The heir himself waited. He had his Helleron-made shortsword in his hand, watching the ebb and flow of the convoluted melee. Stenwold had by now lost track of who was on whose side, but all the locals seemed to know.

A spearman leapt at the heir from the press, screaming a battle cry. Stenwold’s hand moved and the man was thrown back, the retort of the little snapbow lost amid the shouting. His hands reloaded mechanically. Aradocles glanced back at him, expressionless, and then nodded.

‘Land-kinden, follow me,’ he instructed. ‘We go to find Claeon.’

Stenwold had been in more than a few fights in his life, from seedy knifings in the back streets of Helleron, through skirmishes with enemy agents in a dozen cities, all the way to the hammer of war brought by the Wasps against Myna or the Vekken against Collegium. Never a fight like this, though. For him the melee had become something surreal and dreamlike. He was surrounded by sea-kinden: he and Paladrya ringed by Aradocles’s most fervent followers.

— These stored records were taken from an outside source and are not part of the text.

(** C1, as the code has it.  Without an [X-CLIENT-SECRET] header the secret
    authenticator returns [None], raises nothing and calls no collaborator.
    Without an [Authorization] header a bearer authenticator does not return
    [None]: it raises the classified failure [authorization_not_found]. *)
Theorem absent_header_outcomes request st :
  (headers request !! "X-CLIENT-SECRET" = None →
   CERNKeycloakClientSecretAuthentication.authenticate request st = (Return None, st)) ∧
  (headers request !! "Authorization" = None →
   ∀ self, ∃ e,
     CERNKeycloakBearerAuthentication.authenticate self request st = (Raise e, st) ∧
     classified "authorization_not_found" e).
Proof.
  split.
  - intros Hn. unfold_authenticate. unfold dict_get. by rewrite Hn.
  - intros Hn self. eexists. unfold_authenticate. unfold_monad.
    rewrite (get_access_token_missing _ Hn). split; [reflexivity|]. by split.
Qed.

(** C3, as the code has it.  A secret that is no key of [api_clients_kc]
    makes the secret authenticator raise [AuthenticationFailed]; it never
    returns [None].  The exception is built from one string, the two adjacent
    literals joined, so it carries no code: the failure is not classified as
    [app_secret_not_authorized]. *)
Theorem unregistered_secret_raises_without_code request st (s : string) :
  headers request !! "X-CLIENT-SECRET" = Some (PyStr s) →
  api_clients_kc (globals st) !! s = None →
  ∃ e,
    CERNKeycloakClientSecretAuthentication.authenticate request st = (Raise e, st) ∧
    exn_class e = "AuthenticationFailed" ∧
    exn_args e = ["App secret is not authorized.app_secret_not_authorized"] ∧
    failure_code e = None ∧
    ¬ classified "app_secret_not_authorized" e.
Proof.
  intros Hs Hreg. eexists. unfold_authenticate. unfold dict_get. rewrite Hs. simpl.
  unfold_monad. simpl. rewrite Hreg.
  rewrite bool_decide_eq_false_2 by (by intros [? ?]). simpl.
  split; [reflexivity|]. repeat split. by intros [_ ?].
Qed.

(** C5.  The public authenticator validates against the public client with
    expected audiences [[public id]] and authorized parties [[public id]];
    the confidential one against the confidential client with audiences
    [[confidential id]] and authorized parties [[confidential id; public id]].
    These are the only arguments either ever hands to [validate]; and as soon
    as the token constructor has returned a token, the next call of the pass
    is [validate] on that token with exactly these sets, and it is the only
    [validate] call of the pass. *)
Theorem expected_claim_sets st :
  let g := globals st in
  let pub := KEYCLOAK_PUBLIC_CLIENT_ID (settings g) in
  let conf := KEYCLOAK_CONFIDENTIAL_CLIENT_ID (settings g) in
  let events self request :=
    new_events st (snd (CERNKeycloakBearerAuthentication.authenticate self request st)) in
  get_kc_by_expected_token CERNKeycloakPublicAuthentication st
    = (Return (public_kc g, [pub], [pub]), st) ∧
  get_kc_by_expected_token CERNKeycloakConfidentialAuthentication st
    = (Return (confidential_kc g, [conf], [conf; pub]), st) ∧
  (∀ request,
    Forall (λ args, args = ([pub], [pub]))
      (validate_arguments
         (new_events st
            (snd (CERNKeycloakBearerAuthentication.authenticate
                    CERNKeycloakPublicAuthentication request st)))) ∧
    Forall (λ args, args = ([conf], [conf; pub]))
      (validate_arguments
         (new_events st
            (snd (CERNKeycloakBearerAuthentication.authenticate
                    CERNKeycloakConfidentialAuthentication request st))))) ∧
  (∀ request raw token0 w1,
     get_access_token (headers request) = Return raw →
     new_CERNKeycloakToken raw (public_kc g) (world st) = (Return token0, w1) →
     take 2 (events CERNKeycloakPublicAuthentication request) =
       [Call_CERNKeycloakToken raw (public_kc g) (Return token0);
        Call_validate token0 [pub] [pub] (fst (validate token0 [pub] [pub] w1))] ∧
     validate_arguments (events CERNKeycloakPublicAuthentication request)
       = [([pub], [pub])]) ∧
  (∀ request raw token0 w1,
     get_access_token (headers request) = Return raw →
     new_CERNKeycloakToken raw (confidential_kc g) (world st) = (Return token0, w1) →
     take 2 (events CERNKeycloakConfidentialAuthentication request) =
       [Call_CERNKeycloakToken raw (confidential_kc g) (Return token0);
        Call_validate token0 [conf] [conf; pub]
          (fst (validate token0 [conf] [conf; pub] w1))] ∧
     validate_arguments (events CERNKeycloakConfidentialAuthentication request)
       = [([conf], [conf; pub])]).
Proof.
  intros g pub conf events. split; [reflexivity|]. split; [reflexivity|]. split.
  { intros request. unfold new_events. split.
    all: unfold_authenticate; unfold_monad; simpl.
    all: destruct (get_access_token (headers request)) as [raw|e]; simpl;
      [|rewrite drop_all; constructor].
    all: destruct (new_CERNKeycloakToken raw _ (world st)) as [[token|e] w1]; simpl;
      [|rewrite drop_app_length; constructor].
    all: destruct (validate token _ _ w1) as [[token'|e] w2]; simpl;
      [|rewrite <- app_assoc, drop_app_length; repeat constructor].
    all: destruct (new_CERNKeycloakUser token' w2) as [[user|e] w3]; simpl.
    all: rewrite <- !app_assoc, drop_app_length; repeat constructor. }
  split.
  all: intros request raw token0 w1 Hraw Htoken; subst events; unfold new_events.
  all: unfold_authenticate; unfold_monad; simpl.
  all: rewrite Hraw; simpl; fold g; rewrite Htoken; simpl.
  all: destruct (validate token0 _ _ w1) as [[token'|e] w2]; simpl;
    [|by rewrite <- app_assoc, drop_app_length].
  all: destruct (new_CERNKeycloakUser token' w2) as [[user|e] w3]; simpl.
  all: by rewrite <- !app_assoc, drop_app_length.
Qed.

(** C10.  [get_kc_by_expected_token] raises [ValueError] for every value of
    [expected_bearer_token_type] other than ["public"] and ["confidential"],
    and returns normally for the instances the two exported classes
    construct. *)
Theorem get_kc_by_expected_token_ValueError st :
  (∀ v, v ≠ PyStr "public" → v ≠ PyStr "confidential" →
     get_kc_by_expected_token
       {| CERNKeycloakBearerAuthentication.expected_bearer_token_type := Some v |} st
     = (Raise (ValueError ["expected_bearer_token_type should only be public or confidential."]),
        st)) ∧
  (∀ self,
     self = CERNKeycloakPublicAuthentication ∨ self = CERNKeycloakConfidentialAuthentication →
     ∃ r, get_kc_by_expected_token self st = (Return r, st)).
Proof.
  split.
  - intros v Hp Hc. unfold_authenticate. unfold_monad. simpl.
    by rewrite !decide_False.
  - intros self [-> | ->]; eexists; reflexivity.
Qed.

End Properties.

Ltac norm_events :=
  unfold new_events in *; simpl in *;
  rewrite <- ?app_assoc, ?drop_app_length, ?drop_all in *; simpl in *.

(** Case analysis on the outcome of the next collaborator call of a run. *)
Ltac step_call Hrun f :=
  match type of Hrun with
  | context [f ?w] =>
      let r := fresh "r" in let e := fresh "e" in let w' := fresh "w" in
      let H := fresh "Hcall" in
      destruct (f w) as [[r|e] w'] eqn:H; simpl in Hrun
  end.

Ltac finish_run Hrun := injection Hrun as <- <-; norm_events.

Section Lifecycle.
Context {C : Collaborators}.

Implicit Types (request : Request) (st : State) (token : CERNKeycloakToken).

The prince, the young Edmir himself, simply forged ahead, leading with his blade, but never needing to bloody it. On either side, the spearmen of his vanguard pressed forth, desperate to keep pace with their leader. They could not protect him, though, constantly moving as he was, and yet he was not touched, nor did he strike a single blow.

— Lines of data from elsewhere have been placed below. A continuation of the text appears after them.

Lemma registerRoutes_patterns_witness :
  ∃ mux, @registerRoutes Mini.platform emptyConfig = Some mux ∧
         is_Some (mux !! "/openapi.json"%string) ∧ mux !! "/api/users"%string = None.
Proof.
  assert (is_Some (@registerRoutes Mini.platform emptyConfig)) as [mux Hroutes].
  { unfold registerRoutes, emptyConfig, groupByPath. simpl.
    rewrite (HandleFunc_fresh "/openapi.json") by done. simpl.
    rewrite map_to_list_empty. simpl.
    rewrite (HandleFunc_fresh "/health"); [done | done |].
    by rewrite lookup_insert_ne. }
  exists mux. split; [exact Hroutes |].
  destruct (@registerRoutes_patterns Mini.platform emptyConfig mux Hroutes) as [Hdom _].
  split.
  - apply Hdom. by left.
  - destruct (mux !! "/api/users"%string) as [h |] eqn:Hreg; [| reflexivity].
    assert (is_Some (mux !! "/api/users"%string)) as Hsome by (by exists h).
    apply Hdom in Hsome as [? | [? | (ep & Hin & _)]]; [done | done |].
    by apply elem_of_nil in Hin.
Defined.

Stenwold, having long lost track of who was insurgent and who were those still clinging to Claeon, simply judged everyone by watching Aradocles. Those that raised a weapon against him, those that he levelled his sword at, they died, the snapbow punching them from their feet without their ever understanding what it was that killed them. Aradocles surged forward, dragging his warriors with him, and Stenwold shot and reloaded, shot and shot and reloaded, over and over. The range of his weapon was a little less than twenty feet at most, as he leant round Aradocles to take aim. His victims were busy concentrating on the young heir, barely understanding at first that the stubby twin-barrelled piece in Stenwold’s hand was a weapon at all. Here in Hermatyre they had nothing like it.

He had brought a sufficiency of snapbow bolts.

Ah, but this would be different in the Hot Stations, Stenwold admitted to himself, finding plenty of time for reflection in that almost casually bloody advance. A few of those spring-bows, those harpoon-launchers of Mandir’s, would lay us low in short order. We catch the sea-kinden here at the very turning point of Aptitude. But clearly the Man of the Hot Stations was jealous with his inventions, and none had made it as far as Hermatyre, and so the little device that Totho had crafted for his old mentor, that little trinket of murder, brought death like a plague upon Aradocles’s enemies.

Had there been more Greatclaw Onychoi there with their heavy mail, then Stenwold might not have had such an easy time, but the Kerebroi relied on speed and close-in fighting, and none of them was faster than a snapbow bolt.